Charles Goyette is a talk show host on a Phoenix radio station. He has a somewhat gloomy view of the future of freedom in America, with some suggestions of things that might happen that might make the outlook a little brighter. I spoke with him briefly after his speech and found him to be very sharp and quite a bit more upbeat than his speech seemed to indicate. I wish I could listen to his show. I could listen on the net, except he's on while I'm at work.

Claire Wolfe is a pretty hard-core underground person who's been writing about the approaching police state for years. "101 Things to Do Until the Revolution" and "The State vs the People," for example. She was the next speaker, and spoke about creating online "gulching" communities, insulating yourself from the bad guys, etc. I did get a couple of chances to chat with her. She was good enough to sign a couple of her books for me.

Mary Ruwart spoke about the federal gov't's role in soaring prescription drug prices. Ms Ruwart is a pharmaceutical research scientist who has first-hand knowledge of the outrageous degree of regulation under which pharmaceutical firms must attempt to work.

Justin Raimondo, a policy analist for the Center for Libertarian Studies gave an impassioned speech in opposition to the Iraq war and a plea that all libertarians oppose it in any way they can.

Now, I have no sympathy for the old Iraqi government, but I'm not in the least satisfied with the blarney coming from Washington DC regarding this "War on Terror." I'm even less satisfied with the feds having set up apparatus by which they can control our movement, our travel, our work, our education and our health care (well beyond what had been done by previous administrations) and by which they can collect information on each and every one of us in just about any area of our lives. Any of that bunk they tell you about needing the approval of the courts to tap your phones or raid your computer files falls completely apart when you realize from whom the judges' paychecks come.

Ah, another digression......

We had a break to freshen up and to engage in conversation as pleased each of us, until it was time for the evening's hjigh point: Dinner and the keynote speech.

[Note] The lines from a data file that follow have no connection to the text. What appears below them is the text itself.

Definition processReplayedRequest (replayReq : ReplayWithRun)
    (jobCron : ScheduleSpec) : M unit :=
  let r := ReplayOf replayReq in
  let* incomingRuns := fetchRuns replayReq in
  let updatedReplayMap := identifyUpdatedRunStatus (Runs replayReq) incomingRuns in
  let updatedRuns := MergeWithUpdatedRuns (Runs replayReq) updatedReplayMap in
  let inProgressRuns := GetSortedRunsByStates updatedRuns [StateInProgress] in
  let failedRuns := GetSortedRunsByStates updatedRuns [StateFailed] in
  let '(state, message) :=
    if (length inProgressRuns =? 0)%nat && (length failedRuns =? 0)%nat
    then (ReplayStateSuccess, "")
    else if (length inProgressRuns =? 0)%nat && (0 <? length failedRuns)%nat
    then (ReplayStateFailed, foundFailedRuns (length failedRuns))
    else (ReplayStateReplayed, "") in
  let* _ := repoUpdateReplay state updatedRuns message in
  raiseReplayMetric (ReplayTenant r) (JobName r) state.

(** The [switch] of [Process] on the replay's state; no case matches a
    terminal state, and [err] stays nil. *)
Definition dispatch (replayReq : ReplayWithRun) (jobCron : ScheduleSpec) : M unit :=
  match ReplayStateOf (ReplayOf replayReq) with
  | ReplayStateCreated => processNewReplayRequest replayReq jobCron
  | ReplayStatePartialReplayed => processPartialReplayedRequest replayReq jobCron
  | ReplayStateReplayed => processReplayedRequest replayReq jobCron
  | _ => ret tt
  end.

Definition markFailed (replayReq : ReplayWithRun) (err : error) : M unit :=
  let r := ReplayOf replayReq in
  let* _ := updateReplayAsFailed (Error err) in
  raiseReplayMetric (ReplayTenant r) (JobName r) ReplayStateFailed.

(** [Process]: one tick of the worker on one replay request. *)
Definition Process (replayReq : ReplayWithRun) : M unit :=
  match getJobCron w with
  | inl err => markFailed replayReq err
  | inr jobCron =>
      fun s =>
        match dispatch replayReq jobCron s with
        | (Err err, s') => markFailed replayReq err s'
        | other => other
        end
  end.

(** The error one tick runs into, if any: the cron lookup's or the
    dispatched step's. *)
Definition tickError (replayReq : ReplayWithRun) (s : World) : option error :=
  match getJobCron w with
  | inl err => Some err
  | inr jobCron =>
      match dispatch replayReq jobCron s with
      | (Err err, _) => Some err
      | _ => None
      end
  end.

End Worker.

(* ===================================================================== *)
(** ** Ticks on the persisted record                                      *)
(* ===================================================================== *)

(** The request the dispatcher hands to the worker for a stored row: the
    replay's identity and configuration with the row's state, message and
    run vector. *)
Definition requestOf (r : Replay) (stored : ReplayRow) : ReplayWithRun :=
  mkReplayWithRun
    (mkReplay (ID r) (JobName r) (ReplayTenant r) (Config r)
              (rowState stored) (rowMessage stored))
    (rowRuns stored).

Definition freshWorld (stored : ReplayRow) : World := mkWorld stored [] [].

(** The row left by one worker invocation on the stored row; [None] when
    the invocation panics. *)
Definition tick (w : ReplayWorker) (r : Replay) (stored : ReplayRow) : option ReplayRow :=
  match Process w (requestOf r stored) (freshWorld stored) with
  | (Panic, _) => None
  | (_, s) => Some (row s)
  end.

(* ===================================================================== *)
(** ** Template compilation (plugin service and executor-input compiler)  *)
(* ===================================================================== *)

Module Text.

(** [strings.ToLower] on single-byte characters: the letters A-Z are
    mapped to a-z, every other byte is kept. *)
Definition lowerChar (c : ascii) : ascii :=
  let n := N_of_ascii c in
  if ((65 <=? n) && (n <=? 90))%N then ascii_of_N (n + 32) else c.

Definition upperChar (c : ascii) : ascii :=
  let n := N_of_ascii c in
  if ((97 <=? n) && (n <=? 122))%N then ascii_of_N (n - 32) else c.

Definition ToLower (s : string) : string :=
  string_of_list_ascii (map lowerChar (list_ascii_of_string s)).

Definition ToUpper (s : string) : string :=
  string_of_list_ascii (map upperChar (list_ascii_of_string s)).

(** [strings.HasPrefix] *)
Definition HasPrefix (s pfx : string) : bool := String.prefix pfx s.

(** [strings.Contains]: [sub] occurs in [s]. *)
Fixpoint Contains (s sub : string) : bool :=
  String.prefix sub s ||
  match s with
  | EmptyString => false
  | String _ rest => Contains rest sub
  end.

End Text.

(** A template context, [map[string]any]: a key holds a text or a nested
    object of texts. *)
Inductive ctxValue :=
| CtxText (s : string)
| CtxObject (m : gmap string string).

Abbreviation Context := (gmap string ctxValue).

(** The template engine, an interface with two methods. *)
Record Engine := mkEngine {
  Compile : gmap string string -> Context -> error + gmap string string;
  CompileString : string -> Context -> error + string
}.

Definition projectConfigPrefix : string := "GLOBAL__".
Definition configKeyDstart : string := "DSTART".
Definition configKeyDend : string := "DEND".
Definition configKeyExecutionTime : string := "EXECUTION_TIME".
Definition configKeyDestination : string := "JOB_DESTINATION".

After a very good dinner, George Smith took the dais. He spoke on the dangers of the NeoCons, as they have strong influence on President Bush and the direction of the federal government is currently heading. Gone is any pretense of limiting the size of gov't or any pretense of moving in the direction of freedom (except, of course, in rhetoric). George also made a point to observe the increase in importance relicious faith has in the President's personal philisophy--and how that fits with the doctrines of the NeoCons.

So....after the speech, and after a conversations with a number of attendees, I trundled off to rest up for the final day. It's a good weekend!

Col. Hogan

Friday, November 19, 2004

I've been hearing on the TV and radio news about a new tax proposal being proposed here in Stalag California. Rather than continuing to tax gasoline at higher and ever higher levels, they propose to tax drivers by the miles they drive. This would necesitate some sort of a sensor placed in each car, presumably tamper-proof, that will broadcast each car's mileage as it happens.

Now.........I have some questions.

How long.....we all know how greedy and money-hungry government is at every long......after the mileage tax is up to $3.50 a mile and no one will tolerate any long......until they add just a teeeny tineeey tax per gallon of gas once again? This is supposed to be instead of the state gas tax, but there will still be the outrageously confiscatory federal gas tax, verdad?

As the mileage tax gets increased again and again, shall we expect to see more state sponsored bond initiatives to establish (extablish, IYAAVOPS) and extend light rail systems all around the state? Sooner rather than later? After all, what they dearly, dearly want, is to get us out of our independent, individualistic automobiles and onto crowded, stinking, regimented public transit. The better to get the teeming masses to the internment camps at need, don't you know.

As the state begins to track the mileage of each and every inmate of the Stalag, how long will it be until the begin to sell the collected data on individuals' driving habits to commercial interests?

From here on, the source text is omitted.